Donald Trump hasn’t changed much since taking office, but the structure surrounding the president has evolved more than once. The latest iteration of conditions in the White House appears designed to allow Trump to feel less constrained than he’s been.
The New Yorker’s Susan Glasser recently published a report on the Republican’s habit of getting in his own way.
This is likely to happen even more in the coming months, because of another one of the key events of the past year: Trump’s firing of his top officials, including Tillerson, the White House chief of staff John Kelly, and the national-security adviser H. R. McMaster, and replacing them with hard-liners more willing to accept Trump’s positions.
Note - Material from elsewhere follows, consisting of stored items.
(** The loop over the filters, for any value it can meet. *)
Lemma filters_loop (f : value rt) (filters : list (value rt))
    (head : list string) :
  loop_items f = Some filters →
  (if truthy f then
     descs ← py_iter f;
     for_each descs (head ++ [nl +:+ "🔍 Filters Applied:"])
       (λ filter_desc output_lines,
          mret (output_lines ++ ["  • " +:+ py_str filter_desc]))
   else mret head)
  = mret (head ++ filters_block filters).
Proof.
  assert (∀ items : list (value rt), items ≠ [] →
    (descs ← mret items;
     for_each descs (head ++ [nl +:+ "🔍 Filters Applied:"])
       (λ filter_desc output_lines,
          mret (output_lines ++ ["  • " +:+ py_str filter_desc])))
    = mret (head ++ filters_block items)) as Hloop.
  { intros items Hitems. rewrite bind_ret_l, for_each_append.
    destruct items; [done|]. unfold filters_block.
    by rewrite <- (assoc_L (++)). }
  assert (mret head = mret (head ++ filters_block []) :> eff (list string))
    as Hnone by (cbn [filters_block]; by rewrite (right_id_L [] (++))).
  unfold loop_items.
  destruct f as [|b|n|x|s|l|d]; cbn [truthy py_iter].
  - by intros [= <-].
  - destruct b; [done|]. by intros [= <-].
  - destruct (n =? 0)%Z; [|done]. by intros [= <-].
  - destruct (float_bool x); [done|]. by intros [= <-].
  - intros [= <-]. destruct (String.eqb_spec s "") as [->|Hs]; [done|].
    apply Hloop. intros Hnil%fmap_nil_inv. by apply str_chars_nil in Hnil.
  - intros [= <-]. destruct l; [done|]. by apply Hloop.
  - intros [= <-]. destruct d; [done|]. by apply Hloop.
Qed.

(** X14: the report of C7 holds for every [filters_applied] the loop can
    take: a falsy value gives no filter block, a string is bulleted
    character by character and a mapping key by key. *)
Theorem capture_logs_report_any_filters (arguments : dict rt)
    (tcp_client : TcpClient rt) (result : dict rt)
    (filters : list (value rt)) (lines : list (dict rt)) :
  returns tcp_client (success (VDict result)) →
  loop_items (get result "filters_applied" (VList [])) = Some filters →
  returned_lines result = Some lines →
  outcome (handle_s1_capture_logs arguments tcp_client)
  = inr [text_block
           (String.concat nl
              (warning_block result ++ summary_block result (length lines)
                 ++ filters_block filters ++ lines_block lines))].
Proof.
  intros Hret Hfilters Hlines%returned_lines_get.
  unfold handle_s1_capture_logs.
  rewrite build_params_sparse, bind_ret_l. run. answer Hret.
  assert (format_report result
          = Eff [] (inr [text_block
              (String.concat nl
                 (warning_block result ++ summary_block result (length lines)
                    ++ filters_block filters ++ lines_block lines))])) as ->;
    [|by catch].
  unfold format_report. rewrite Hlines.
  cbn [py_len]. rewrite bind_ret_l, length_fmap.
  unfold append. rewrite warning_block_get.
  rewrite (filters_loop _ filters) by done. rewrite bind_ret_l.
  unfold summary_block, lines_block.
  destruct lines as [|line lines]; cbn [truthy py_iter fmap list_fmap].
  - by rewrite ?bind_ret_l, <- !(assoc_L (++)).
  - rewrite ?bind_ret_l.
    change (VDict line :: (VDict <$> lines)) with (VDict <$> (line :: lines)).
    by rewrite for_each_lines, ?bind_ret_l, <- !(assoc_L (++)).
Qed.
All those moves, as the foreign-policy analyst Thomas Wright put it to me, are “part of a deliberate strategy to maximize his freedom to operate.” And that was before the news of Mattis’s departure hit.
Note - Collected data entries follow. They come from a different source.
(** * Triple RPC client: option defaulting, invocation dispatch and the
    user stream adapters.

  A shallow embedding of three Go sources:
  - [pkg/config/config.go]      (package [config]: [Option], [Validate]),
  - the Triple client           (package [triple]: [TripleClient]),
  - the user stream adapters    (package [stream]: [baseUserStream],
                                  [clientUserStream]).

  Go values that escape the type system ([interface{}], [reflect.Value],
  [context.Context], [error]) are modelled by small inductive types; calls
  that mutate state reachable from the receiver, write to the log or reach
  the network are functions in a state monad whose outcomes also cover a
  Go panic and a goroutine parked on a channel. *)

From Stdlib Require Import String Ascii List ZArith Bool Arith Lia.
Import ListNotations.

Local Open Scope string_scope.
Local Open Scope list_scope.

(* ===================================================================== *)
(** ** Go runtime values and control outcomes                             *)
(* ===================================================================== *)

Module go.

(** [[]byte]. *)
Definition bytes := list Byte.byte.

(** A non-nil [error]: what [errors.Errorf] builds, carrying the rendered
    message. *)
Inductive error_value : Type :=
| ErrorString (msg : string).

(** The interface type [error]; [None] is [nil]. *)
Definition error := option error_value.

(** A dynamically typed value ([interface{}]).  A [context.Context] is the
    chain of key/value pairs built by [context.WithValue], newest first. *)
#[warnings="-register-all"]
Inductive Any : Type :=
| AnyNil
| AnyString (s : string)
| AnyBytes (b : bytes)
| AnyError (e : error_value)
| AnyContext (kv : list (string * Any))
| AnyStruct (type_name : string) (fields : list Any).

Definition Context := list (string * Any).

(** [context.Background()] and [context.WithValue]. *)
Definition Background : Context := [].
Definition WithValue (parent : Context) (key : string) (val : Any) : Context :=
  (key, val) :: parent.

(** [ctx.Value(key)]: the value of the innermost binding of [key], or
    [nil]. *)
Fixpoint Value (ctx : Context) (key : string) : Any :=
  match ctx with
  | [] => AnyNil
  | (k, v) :: parent => if String.eqb k key then v else Value parent key
  end.

(** Outcome of running a piece of Go code from a state [S]. *)
Inductive Outcome (S A : Type) : Type :=
| Done (a : A) (s : S)
| Panic (msg : string) (s : S)
| Blocked (s : S).
Arguments Done {S A} a s.
Arguments Panic {S A} msg s.
Arguments Blocked {S A} s.

Definition M (S A : Type) : Type := S -> Outcome S A.

Definition ret {S A} (a : A) : M S A := fun s => Done a s.

Definition bind {S A B} (c : M S A) (k : A -> M S B) : M S B :=
  fun s =>
    match c s with
    | Done a s' => k a s'
    | Panic msg s' => Panic msg s'
    | Blocked s' => Blocked s'
    end.

Definition get {S} : M S S := fun s => Done s s.
Definition modify {S} (f : S -> S) : M S unit := fun s => Done tt (f s).
Definition panic {S A} (msg : string) : M S A := fun s => Panic msg s.

(** [xs[i]] on a slice. *)
Definition index {S A} (xs : list A) (i : nat) : M S A :=
  match nth_error xs i with
  | Some x => ret x
  | None => panic "runtime error: index out of range"
  end.

(** [fmt.Sprintf] restricted to the verb [%s] with string operands, which
    is all the sources use. *)
Fixpoint Sprintf (format : string) (args : list string) : string :=
  match format with
  | EmptyString => EmptyString
  | String "%"%char (String "s"%char rest) =>
      match args with
      | a :: args' => a ++ Sprintf rest args'
      | [] => "%!s(MISSING)" ++ Sprintf rest []
      end
  | String c rest => String c (Sprintf rest args)
  end.

(** [errors.Errorf(format, args...)]. *)
Definition Errorf (format : string) (args : list string) : error_value :=
  ErrorString (Sprintf format args).

(** A channel: the queued values and whether [close] was called. *)
Record Chan (A : Type) : Type := mkChan { queue : list A; closed : bool }.
Arguments mkChan {A} queue closed.
Arguments queue {A} c.
Arguments closed {A} c.

(** [<-ch]: the oldest queued value; the zero value once the channel is
    closed and drained; otherwise the receiver parks ([None]). *)
Definition recv {A} (zero : A) (ch : Chan A) : option (A * Chan A) :=
  match queue ch with
  | x :: rest => Some (x, mkChan rest (closed ch))
  | [] => if closed ch then Some (zero, ch) else None
  end.

End go.

Declare Scope go_scope.
Delimit Scope go_scope with go.
Notation "x <- c ;; k" := (go.bind c (fun x => k))
(at level 61, c at next level, right associativity) : go_scope.
Notation "c ;;; k" := (go.bind c (fun _ => k))
(at level 61, right associativity) : go_scope.

(** [reflect.Value]. *)
Module reflect.

Inductive Value : Type :=
| Zero                       (* reflect.Value{} *)
| Of (x : go.Any).           (* a Value holding a non-nil interface *)

(** [reflect.ValueOf(x)]; [ValueOf(nil)] is the zero Value. *)
Definition ValueOf (x : go.Any) : Value :=
  match x with
  | go.AnyNil => Zero
  | _ => Of x
  end.

(** [v.Interface()]. *)
Definition Interface {S} (v : Value) : go.M S go.Any :=
  match v with
  | Zero => go.panic "reflect: call of reflect.Value.Interface on zero Value"
  | Of x => go.ret x
  end.

End reflect.

(** [sync.Once]. *)
Module sync.

Record Once : Type := mkOnce { done : bool }.

Definition zero : Once := mkOnce false.

End sync.

(* ===================================================================== *)
(** ** Package [constant], [logger], [default_logger]                     *)
(* ===================================================================== *)

Module constant.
Around the same time, the New York Times reported that the president “appears determined to assemble a new team of advisers who will not tell him what he cannot do.” It came on the heels of a report from Politico that said acting White House Chief of Staff Mick Mulvaney, having seen John Kelly fail to instill a sense of discipline in the president, “intends to give Trump more leeway to act as he chooses.”
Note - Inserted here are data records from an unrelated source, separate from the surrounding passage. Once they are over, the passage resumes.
Lemma Bootstrap_creates_missing_witness :
  let erd slug :=
    {| erdvalidator.Name := slug; erdvalidator.Description := "";
       erdvalidator.Enabled := Some true;
       erdvalidator.SlugSingular := slug;
       erdvalidator.SlugPlural := slug +:+ "s";
       erdvalidator.Version := "v1"; erdvalidator.Scope := "user";
       erdvalidator.Schema := "{}" |} in
  let read := λ _ : string,
    inl [erd "greeting"; erd "farewell"; erd "farewell"]
      : list erdvalidator.ExtensionResourceDefinitionReq + error in
  let s : server.Server LocalCache nat unit server.Ledger string :=
    {| server.erdDir := "erds"; server.extensionID := "ext-1";
       server.extension := None;
       server.governorClient :=
         {| server.listed := ["greeting"]; server.created := [];
            server.rejected := {[ "farewell" ]} |};
       server.eventClient := tt;
       server.status := "";
       server.eventRouter := correlated_router;
       server.processors :=
         [λ r _, Update "greetings" counting_handler [] r] |} in
  fst (server.Bootstrap read s) = None ∧
  server.created (server.governorClient (snd (server.Bootstrap read s)))
    = ["farewell"; "farewell"] ∧
  Subjects (server.eventRouter (snd (server.Bootstrap read s)))
    = ["greetings"].
Proof.
  intros erd read s.
  destruct (Bootstrap_creates_missing read s "ext-1" (server.governorClient s)
              [erd "greeting"; erd "farewell"; erd "farewell"]
              [server.mkERD "greeting"] (server.governorClient s))
    as (Hnil & Hclient & Hrouter & _ & _); try reflexivity.
  split_and!; [exact Hnil| |].
  - rewrite Hclient. reflexivity.
  - rewrite Hrouter. reflexivity.
Defined.

Lemma Bootstrap_failure_witness :
  let read := λ _ : string,
    inr (ErrOther "open erds: no such file or directory")
      : list erdvalidator.ExtensionResourceDefinitionReq + error in
  let s : server.Server LocalCache nat unit server.Ledger string :=
    {| server.erdDir := "erds"; server.extensionID := "ext-1";
       server.extension := None;
       server.governorClient :=
         {| server.listed := []; server.created := [];
            server.rejected := ∅ |};
       server.eventClient := tt;
       server.status := "";
       server.eventRouter := correlated_router;
       server.processors :=
         [λ r _, Update "greetings" counting_handler [] r] |} in
  Subjects (server.eventRouter (snd (server.Bootstrap read s))) = [].
Proof.
  intros read s.
  destruct (Bootstrap_failure read s
              (ErrOther "open erds: no such file or directory")
              (snd (server.Bootstrap read s))) as (Hrouter & _);
    [reflexivity|].
  rewrite Hrouter. reflexivity.
Defined.

(** ** The order of the options of the router *)

Section Option_order.
Context {C S : Type} `{!HistoryCache C}.
Implicit Types (w : World C S) (h : Handler C S).

(** X10: the options of [NewRouter] are applied in the order given, so the
    last one is outermost.  With the correlation processor given after a
    middleware, a skipped event does not reach that middleware; given
    before it, the inbound and outbound code of the middleware still run
    around the skip. *)
Theorem option_order_decides_what_a_skip_skips pre post h ctx subj event w :
  Action event = GovernorEventUpdate →
  subj ≠ "" →
  event_cid event ≠ "" →
  let p := NewCorrelationIDProcessor [] in
  let outer := Update subj h []
    (NewRouter [WithMiddleware (around pre post);
                WithCorrelationIDProcessor p]) in
  let inner := Update subj h []
    (NewRouter [WithCorrelationIDProcessor p;
                WithMiddleware (around pre post)]) in
  (∀ c', ExistsOrStore (clock w) (event_cid event) (histcache w)
           = ((true, None), c') →
     Process outer ctx subj event w = (None, set_histcache c' w)) ∧
  (∀ c', ExistsOrStore (clock (pre w)) (event_cid event) (histcache (pre w))
           = ((true, None), c') →
     Process inner ctx subj event w
       = (None, post (set_histcache c' (pre w)))).
Proof.
  intros Hact Hsubj Hcid p outer inner.
  assert (Hbound : ∀ r : Router C S,
    Process (Update subj h [] r) ctx subj event w
      = mwchain r h (SaveSubjectToContext ctx subj) event w).
  { intros r. unfold Update.
    rewrite (Process_bound (addRoute GovernorEventUpdate subj h [] r)
               ctx subj event w
               (<[ GovernorEventUpdate := h ]> (default ∅ (routes r !! subj)))
               h); [done| |].
    - unfold addRoute. cbn [routes]. rewrite lookup_insert_eq.
      by destruct (routes r !! subj).
    - rewrite Hact. apply lookup_insert_eq. }
  split; intros c' Hc.
  - unfold outer. rewrite Hbound.
    change (mwchain (NewRouter [WithMiddleware (around pre post);
                                WithCorrelationIDProcessor p]) h)
      with (MWInjectCorrelationID p (around pre post h)).
    by apply MWInjectCorrelationID_known_update.
  - unfold inner. rewrite Hbound.
    change (mwchain (NewRouter [WithCorrelationIDProcessor p;
                                WithMiddleware (around pre post)]) h)
      with (around pre post (MWInjectCorrelationID p h)).
    unfold around.
    by rewrite (MWInjectCorrelationID_known_update h _ event (pre w) c').
Qed.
A Washington Post report added, “For President Trump, the era of containment is over.”
And what, pray tell, does this unrestrained presidency look like? For one thing, Donald Trump flip-flopped his way into a government shutdown with no plan to get out of it, no strategy on how to manage it, and no ability to strike a deal to resolve it.
For another, no one seems to know for sure exactly what Trump’s immigration plan is. He apparently wants a wall, but he has no idea how to get one; he quietly abandoned his original construction plan; his own team doesn’t really expect it to be built; and even his allies aren’t sure whether it’s a “metaphor” or not.
Meanwhile, the administration’s policy in Syria has descended into total incoherence, with Trump making poorly thought out pronouncements that contradict each other, while White House National Security Adviser John Bolton contradicts both his boss and himself.
The common thread tying together practically all of Trump’s troubles is rampant incompetence. The president may finally have the “freedom to operate” he’s craved, but the result is a governing dynamic in which the amateur president appears to have no idea what he’s doing.